カランッと音を立てて、氷が水の中で転がる。
「俺ははっきり言って、心のことを忘れていた。妹なんて、気にもしていなかった。だから、ある日、突然俺の前に現れた妹に、すっげぇ驚いた」
心の兄貴は遠い目をする。きっと、昔のことを鮮明に思い出しているんだろう。
「心は親父に、虐待を受けていた。俺のところに逃げて来た時には、すでに手遅れだった」
俺はハッと息を呑む。
「あいつは男というもの、すべてに脅えていた。今でこそ、男ともしゃべれるようになったけど、昔なら、目を合わせることもできなかった。俺のところに逃げてきたばかりの妹は、俺にも頼れずに、毎晩一人で泣いていた」
心の兄貴は、テーブルの上でギュッとこぶしを握る。
きつくきつく握られたこぶしに、心の兄貴の深い悲しみが見えた。
「母はあいつの傷を知ると、すぐに法的な手段に出た。法廷はあっさりと、母親の親権を認めた。
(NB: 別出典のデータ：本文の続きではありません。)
(* ===== verification/MimeRules.v ===== *)
(** * Properties of the conversion of pictures

    A colored picture that is converted and drawn shows its colors; a grey one does so
    only when its width is even, since the rows are packed without the padding the
    renderer expects. *)
From S2P Require Import Prelude Pixels Lgui CStrings Arrays FieldNames Fields DataObjects Ui Drawing Mime.

Definition byte (z : Z) : Prop := 0 ≤ z < 256.
(** A component of a picture. *)
Definition component (rows : list Z) (j : Z) : Z := default 0 (read_byte rows j).

Lemma RGB_TO_565_range r g b : byte r → byte g → byte b → 0 ≤ RGB_TO_565 r g b < 2 ^ 16.
Proof.
  unfold byte. intros. rewrite RGB_TO_565_channels by done. change (2 ^ 16) with 65536.
  apply pack565_range; Z.div_mod_to_equations; lia.
Qed.
Lemma short_bytes_value p : 0 ≤ p < 2 ^ 16 → Z.land p 0xFF + Z.land (Z.shiftr p 8) 0xFF * 256 = p.
Proof.
  intros Hp. change 0xFF with (Z.ones 8). rewrite !Z.land_ones, Z.shiftr_div_pow2 by done.
  change (2 ^ 8) with 256. change (2 ^ 16) with 65536 in Hp. Z.div_mod_to_equations. lia.
Qed.
Lemma read_short_pos out i lo hi : 0 ≤ i → out !! Z.to_nat i = Some lo → out !! Z.to_nat (i + 1) = Some hi →
  read_short out i = Some (lo + hi * 256).
Proof.
  intros Hi Hlo Hhi. unfold read_short, read_byte. destruct (Z.ltb_spec i 0); [lia|].
  destruct (Z.ltb_spec (i + 1) 0); [lia|]. by rewrite Hlo, Hhi.
Qed.
Lemma component_nat rows (j : nat) v : rows !! j = Some v → component rows (Z.of_nat j) = v.
Proof. intros H. unfold component, read_byte. destruct (Z.ltb_spec (Z.of_nat j) 0); [lia|]. by rewrite Nat2Z.id, H. Qed.

(** ** Colors *)
Lemma convert_rgb n src : (3 * n ≤ length src)%nat → ∃ out, convert_color n false false src = Some out ∧
  length out = (2 * n)%nat ∧ ∀ i : nat, (i < n)%nat → ∃ r g b, src !! (3 * i)%nat = Some r ∧ src !! (3 * i + 1)%nat = Some g ∧
    src !! (3 * i + 2)%nat = Some b ∧ let p := uint16 (RGB_TO_565 r g b) in
    out !! (2 * i)%nat = Some (Z.land p 0xFF) ∧ out !! (2 * i + 1)%nat = Some (Z.land (Z.shiftr p 8) 0xFF).
Proof.
  revert src. induction n as [|n IH]; intros src Hlen; [exists []; split; [done|]; split; [done|lia]|].
  destruct src as [|r [|g [|b src]]]; cbn [length] in Hlen; try lia.
  destruct (IH src) as (out & E & Hl & Hout); [lia|].
  exists (short_bytes (uint16 (RGB_TO_565 r g b)) ++ out). cbn [convert_color next_pixel next_byte mbind option_bind].
  rewrite E. split; [done|]. split; [rewrite length_app, Hl; cbn; lia|]. intros [|i] Hi.
  - exists r, g, b. done.
  - destruct (Hout i) as (r' & g' & b' & ? & ? & ? & ? & ?); [lia|]. exists r', g', b'.
    replace (3 * S i)%nat with (S (S (S (3 * i)))) by lia. replace (2 * S i)%nat with (S (S (2 * i))) by lia. done.
Qed.
Lemma imageConvert_rgb {S} rows w h (s : S) :
  0 ≤ w → 0 ≤ h → Z.of_nat (length rows) = 3 * w * h → Forall byte rows →
  ∃ out, imageConvert rows RGB RGB565 w h s = Ok (Some (out, 2 * w * h), s) ∧ Z.of_nat (length out) = 2 * w * h ∧
    ∀ i, 0 ≤ i < w * h →
      read_short out (2 * i) = Some (RGB_TO_565 (component rows (3 * i)) (component rows (3 * i + 1)) (component rows (3 * i + 2))).
Proof.
  intros Hw Hh Hlen Hb. destruct (convert_rgb (Z.to_nat (w * h)) rows) as (out & E & Hl & Hout); [lia|].
  exists out. split.
  - unfold imageConvert. cbn [outSize_of Z.eqb A4 RGB565 RGB RGBA RGB565A8 Pos.eqb orb].
    change (0 =? 4) with false. change (0 =? 5) with false. change (1 =? 2) with false. cbn [orb].
    rewrite E. erewrite bind_Ok by reflexivity. by replace (w * h * 2) with (2 * w * h) by lia.
  - split; [lia|]. intros i Hi. destruct (Hout (Z.to_nat i)) as (r & g & b & Hr & Hg & Hbl & H1 & H2); [lia|].
    assert (component rows (3 * i) = r) as -> by (replace (3 * i) with (Z.of_nat (3 * Z.to_nat i)) by lia; by apply component_nat).
    assert (component rows (3 * i + 1) = g) as -> by (replace (3 * i + 1) with (Z.of_nat (3 * Z.to_nat i + 1)) by lia; by apply component_nat).
    assert (component rows (3 * i + 2) = b) as -> by (replace (3 * i + 2) with (Z.of_nat (3 * Z.to_nat i + 2)) by lia; by apply component_nat).
    rewrite Forall_lookup in Hb. pose proof (RGB_TO_565_range r g b (Hb _ _ Hr) (Hb _ _ Hg) (Hb _ _ Hbl)) as Hp.
    rewrite uint16_small in H1, H2 by done.
    rewrite (read_short_pos out (2 * i) _ _ ltac:(lia)
      ltac:(replace (Z.to_nat (2 * i)) with (2 * Z.to_nat i)%nat by lia; exact H1)
      ltac:(replace (Z.to_nat (2 * i + 1)) with (2 * Z.to_nat i + 1)%nat by lia; exact H2)). by rewrite short_bytes_value.
Qed.

(** C33: a picture of red, green and blue bytes that is converted and drawn shows, at every
    visible pixel of its rectangle and nowhere else, the 16-bit color of its three bytes;
    neither step reads or writes outside its buffers. *)
Theorem picture_is_shown s c rows w h destx desty :
  CLIP s = Ok (c, s) → clip_on_screen c → 0 ≤ w → 0 ≤ h → Z.of_nat (length rows) = 3 * w * h → Forall byte rows →
  let r := mkRect (destx + translate_x s) (desty + translate_y s) w h in
  ∃ out s', imageConvert rows RGB RGB565 w h s = Ok (Some (out, 2 * w * h), s) ∧
    lgui_blitRGB565 destx desty 0 0 w h w out false 0xFF s = Ok ((), s') ∧
    paints s s' r c (λ x y _, let i := (y - ry r) * w + (x - rx r) in
      RGB_TO_565 (component rows (3 * i)) (component rows (3 * i + 1)) (component rows (3 * i + 2))).
Proof.
  intros HC Hc Hw Hh Hlen Hb r. destruct (imageConvert_rgb rows w h s Hw Hh Hlen Hb) as (out & E & Hl & Hout).
  exists out. unfold lgui_blitRGB565.
  assert (∀ x y, in_rect r x y → read_short out (0 + (0 + (y - ry r)) * w * 2 + 2 * (x - rx r)) =
    Some (RGB_TO_565 (component rows (3 * ((y - ry r) * w + (x - rx r)))) (component rows (3 * ((y - ry r) * w + (x - rx r)) + 1))
            (component rows (3 * ((y - ry r) * w + (x - rx r)) + 2)))) as Hread.
  { intros x y [Hx Hy]. change (rwidth r) with w in Hx. change (rheight r) with h in Hy.
    replace (0 + (0 + (y - ry r)) * w * 2 + 2 * (x - rx r)) with (2 * ((y - ry r) * w + (x - rx r))) by lia. apply Hout. nia. }
  edestruct (clipped_paints r) as (s' & E' & Hp); [exact HC|exact Hc| |exists s'; split; [exact E|split; [exact E'|]]].
  - intros x y old Hx _. cbv beta zeta. rewrite (Hread x y Hx). by eexists.
  - eapply paints_ext; [|exact Hp]. intros x y old Hx _. cbv beta zeta. by rewrite (Hread x y Hx).
Qed.

(** ** Grey *)
Lemma convert_grey_ok n src : (2 * n ≤ length src)%nat → ∃ out, convert_grey n false src = Some out ∧ length out = n ∧
  ∀ i : nat, (i < n)%nat → ∃ hi lo, src !! (2 * i)%nat = Some hi ∧ src !! (2 * i + 1)%nat = Some lo ∧
    out !! i = Some (Z.lor (Z.land hi 0xF0) (Z.shiftr lo 4)).
Proof.
  revert src. induction n as [|n IH]; intros src Hlen; [exists []; split; [done|]; split; [done|lia]|].
  destruct src as [|hi [|lo src]]; cbn [length] in Hlen; try lia.
  destruct (IH src) as (out & E & Hl & Hout); [lia|].
  exists (Z.lor (Z.land hi 0xF0) (Z.shiftr lo 4) :: out). cbn [convert_grey next_byte skip_alpha mbind option_bind].
  rewrite E. split; [done|]. split; [cbn; lia|]. intros [|i] Hi; [by exists hi, lo|].
  destruct (Hout i) as (hi' & lo' & ? & ? & ?); [lia|]. exists hi', lo'.
  by replace (2 * S i)%nat with (S (S (2 * i))) by lia.
Qed.
Lemma convert_grey_short n src : (length src < 2 * n)%nat → convert_grey n false src = None.
Proof.
  revert src. induction n as [|n IH]; intros src Hlen; [lia|].
  destruct src as [|hi [|lo src]]; [done..|]. cbn [length] in Hlen.
  cbn [convert_grey next_byte skip_alpha mbind option_bind]. rewrite IH by lia. done.
Qed.
Lemma imageConvert_grey {S} rows w h (s : S) :
  0 ≤ w * h → imageConvert rows A8 A4 w h s =
    match convert_grey (Z.to_nat ((w * h + 1) / 2)) false rows with
    | Some out => Ok (Some (out, (w * h + 1) / 2), s) | None => Fault
    end.
Proof.
  intros H. unfold imageConvert. change (outSize_of A4 (w * h)) with (Some (Z.quot (w * h + 1) 2)).
  rewrite Z.quot_div_nonneg by lia. change (A4 =? A4) with true. change (A8 =? A8) with true. change (A8 =? A8A8) with false. cbn [orb].
  by destruct (convert_grey _ false rows).
Qed.
Lemma nibbles hi lo : byte hi → byte lo →
  Z.land (Z.lor (Z.land hi 0xF0) (Z.shiftr lo 4)) 0xF0 = Z.land hi 0xF0 ∧
  Z.land (Z.shiftl (Z.lor (Z.land hi 0xF0) (Z.shiftr lo 4)) 4) 0xF0 = Z.land lo 0xF0.
Proof.
  intros H1 H2.
  assert (Forall (λ hi, Forall (λ lo,
    Z.land (Z.lor (Z.land hi 0xF0) (Z.shiftr lo 4)) 0xF0 = Z.land hi 0xF0 ∧
    Z.land (Z.shiftl (Z.lor (Z.land hi 0xF0) (Z.shiftr lo 4)) 4) 0xF0 = Z.land lo 0xF0) (seqZ 0 256)) (seqZ 0 256)) as H.
  { apply (bool_decide_unpack _). vm_compute. reflexivity. }
  rewrite Forall_forall in H. specialize (H hi). rewrite elem_of_seqZ, Forall_forall in H. unfold byte in *.
  apply H; [lia|]. apply elem_of_seqZ. lia.
Qed.

(** A grey picture of even width is drawn with the upper four bits of each of its
    bytes.  With an odd number of pixels the conversion reads behind the picture, and with
    an odd width and an even number of rows the converted picture is too short: the
    renderer, for which every row starts with a new byte, reads behind it. *)
Theorem grey_picture_needs_even_width {S} rows w h (s : S) :
  0 < w → 0 < h → Z.of_nat (length rows) = w * h → Forall byte rows →
  (Z.even w = true → ∃ out, imageConvert rows A8 A4 w h s = Ok (Some (out, (w * h + 1) / 2), s) ∧
     ∀ line col, 0 ≤ line < h → 0 ≤ col < w → a4_nibble out w line col = Z.land (component rows (line * w + col)) 0xF0) ∧
  (Z.even (w * h) = false → imageConvert rows A8 A4 w h s = Fault) ∧
  (Z.even w = false → Z.even h = true → ∃ out, imageConvert rows A8 A4 w h s = Ok (Some (out, (w * h + 1) / 2), s) ∧
     read_byte out ((h - 1) * Z.shiftr (w + 1) 1 + (w - 1) / 2) = None).
Proof.
  intros Hw Hh Hlen Hb. rewrite imageConvert_grey by lia. split; [|split].
  - intros [k ->]%Z.even_spec. destruct (convert_grey_ok (Z.to_nat ((2 * k * h + 1) / 2)) rows) as (out & -> & Hl & Hout);
      [Z.div_mod_to_equations; lia|].
    exists out. split; [done|]. intros line col Hli Hco. unfold a4_nibble.
    set (i := Z.to_nat (line * k + col / 2)).
    assert (0 ≤ line * k + col / 2 < (2 * k * h + 1) / 2) as Hi.
    { assert (0 ≤ col / 2 < k) by (Z.div_mod_to_equations; lia). replace ((2 * k * h + 1) / 2) with (k * h) by (Z.div_mod_to_equations; lia). nia. }
    destruct (Hout i) as (hi & lo & H1 & H2 & H3); [lia|].
    assert (read_byte out (line * Z.shiftr (2 * k + 1) 1 + col / 2) = out !! i) as ->.
    { rewrite Z.shiftr_div_pow2 by done. replace ((2 * k + 1) / 2 ^ 1) with k by (change (2 ^ 1) with 2; Z.div_mod_to_equations; lia).
      unfold read_byte. destruct (Z.ltb_spec (line * k + col / 2) 0); [lia|done]. }
    rewrite H3. cbn [from_option id]. rewrite Forall_lookup in Hb.
    destruct (nibbles hi lo (Hb _ _ H1) (Hb _ _ H2)) as [N1 N2]. destruct (Z.even col) eqn:He.
    + rewrite N1. f_equal. rewrite <-(component_nat _ _ _ H1). f_equal. apply Z.even_spec in He as [c ->].
      unfold i. Z.div_mod_to_equations. lia.
    + rewrite N2. f_equal. rewrite <-(component_nat _ _ _ H2). f_equal.
      assert (Z.odd col = true) as [c ->]%Z.odd_spec by by rewrite <-Z.negb_even, He. unfold i. Z.div_mod_to_equations. lia.
  - intros He. rewrite convert_grey_short; [done|].
    assert (Z.odd (w * h) = true) as [c Hc]%Z.odd_spec by by rewrite <-Z.negb_even, He. Z.div_mod_to_equations. lia.
  - intros Hew [k ->]%Z.even_spec.
    assert (Z.odd w = true) as [c ->]%Z.odd_spec by by rewrite <-Z.negb_even, Hew.
    destruct (convert_grey_ok (Z.to_nat (((2 * c + 1) * (2 * k) + 1) / 2)) rows) as (out & -> & Hl & _);
      [Z.div_mod_to_equations; lia|].
    exists out. split; [done|]. rewrite Z.shiftr_div_pow2 by done. change (2 ^ 1) with 2.
    replace ((2 * c + 1 + 1) / 2) with (c + 1) by (Z.div_mod_to_equations; lia).
    replace ((2 * c + 1 - 1) / 2) with c by (Z.div_mod_to_equations; lia).
    replace (((2 * c + 1) * (2 * k) + 1) / 2) with ((2 * c + 1) * k) in Hl by (Z.div_mod_to_equations; lia).
    unfold read_byte. destruct (Z.ltb_spec ((2 * k - 1) * (c + 1) + c) 0); [nia|].
    apply lookup_ge_None. rewrite Hl. assert ((2 * c + 1) * k ≤ (2 * k - 1) * (c + 1) + c) by nia. lia.
Qed.

(** ** Instances: a picture of two red and blue pixels, and one of 3 by 2 grey ones *)
Lemma picture_is_shown_witness :
  ∃ out s', imageConvert [255; 0; 0; 0; 0; 255] RGB RGB565 2 1 (gui_with 0 screen) = Ok (Some (out, 4), gui_with 0 screen) ∧
    lgui_blitRGB565 10 10 0 0 2 1 2 out false 0xFF (gui_with 0 screen) = Ok ((), s') ∧
    pixel_at s' 10 10 = 0xF800 ∧ pixel_at s' 11 10 = 0x1F.
Proof.
  destruct (picture_is_shown (gui_with 0 screen) screen [255; 0; 0; 0; 0; 255] 2 1 10 10 eq_refl) as (out & s' & E1 & E2 & _ & H);
    [split; reflexivity || (cbn; unfold LGUI_WIDTH; lia)|lia|lia|reflexivity|repeat constructor; unfold byte; lia|].
  exists out, s'. split; [exact E1|]. split; [exact E2|].
  rewrite !H by (unfold LGUI_WIDTH, LGUI_HEIGHT; lia). split; reflexivity.
Defined.
Lemma grey_picture_needs_even_width_witness :
  ∃ out, imageConvert (S := ()) [10; 20; 30; 40; 50; 60] A8 A4 3 2 () = Ok (Some (out, 3), ()) ∧
    read_byte out (1 * Z.shiftr 4 1 + 1) = None.
Proof.
  apply (grey_picture_needs_even_width (S := ()) [10; 20; 30; 40; 50; 60] 3 2 ()); try reflexivity.
  repeat constructor; unfold byte; lia.
Defined.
だけど、それで解決になるわけがねぇ。あいつはいまだに、男が怖くて、好きな男にも触れられねぇ」
相槌すら軽く聞こえてしまう気がして、俺は黙って彼の話を聞いた。
「飯もろくに食えねぇ。医者は精神的なもんだっつーけど、食えるようになる方法は教えてくれねぇ」
真は、ハッと乾いた笑いを漏らした。
「それでも昔よりは食ってるんだ。ちょっとずつ、それなりにな。あいつが俺のところに来たときは、力を入れたら折れそうなぐらい細かった」
俺は木のテーブルに目を伏せた。
ほら、見ろ。
俺はあいつの事情も知らずに、昨日あいつを傷つけた。
取り返しのつかないことをしたんだ。
「だけど、おまえは特別なんだと」
「はっ?」
俺はパッと顔を上げた。
「男が怖い、男に触れないウサコが唯一、触れるのが、おまえなんだ」
「心は俺にも触れられない。ちょっとしたことでも悲鳴を上げる。俺だって、ほかの奴と何も」
「ばーか」
心の兄貴がカラッと笑った。
俺は顔をしかめて、兄貴をまじまじと見つめた。
「おまえはあいつに触れてるじゃねぇーか。服の上からだって、ほかの奴が触れば、あいつはもっと震える」
「俺のときも、あいつの顔はすっげぇ強張ってる気がするけど」
俺の口から、弱気な言葉が漏れる。
「おまえ、あいつの髪、触れるだってな」
俺は、目をしばたかせて、心の兄貴を見た。
心の兄貴は、面白そうにケラケラ笑った。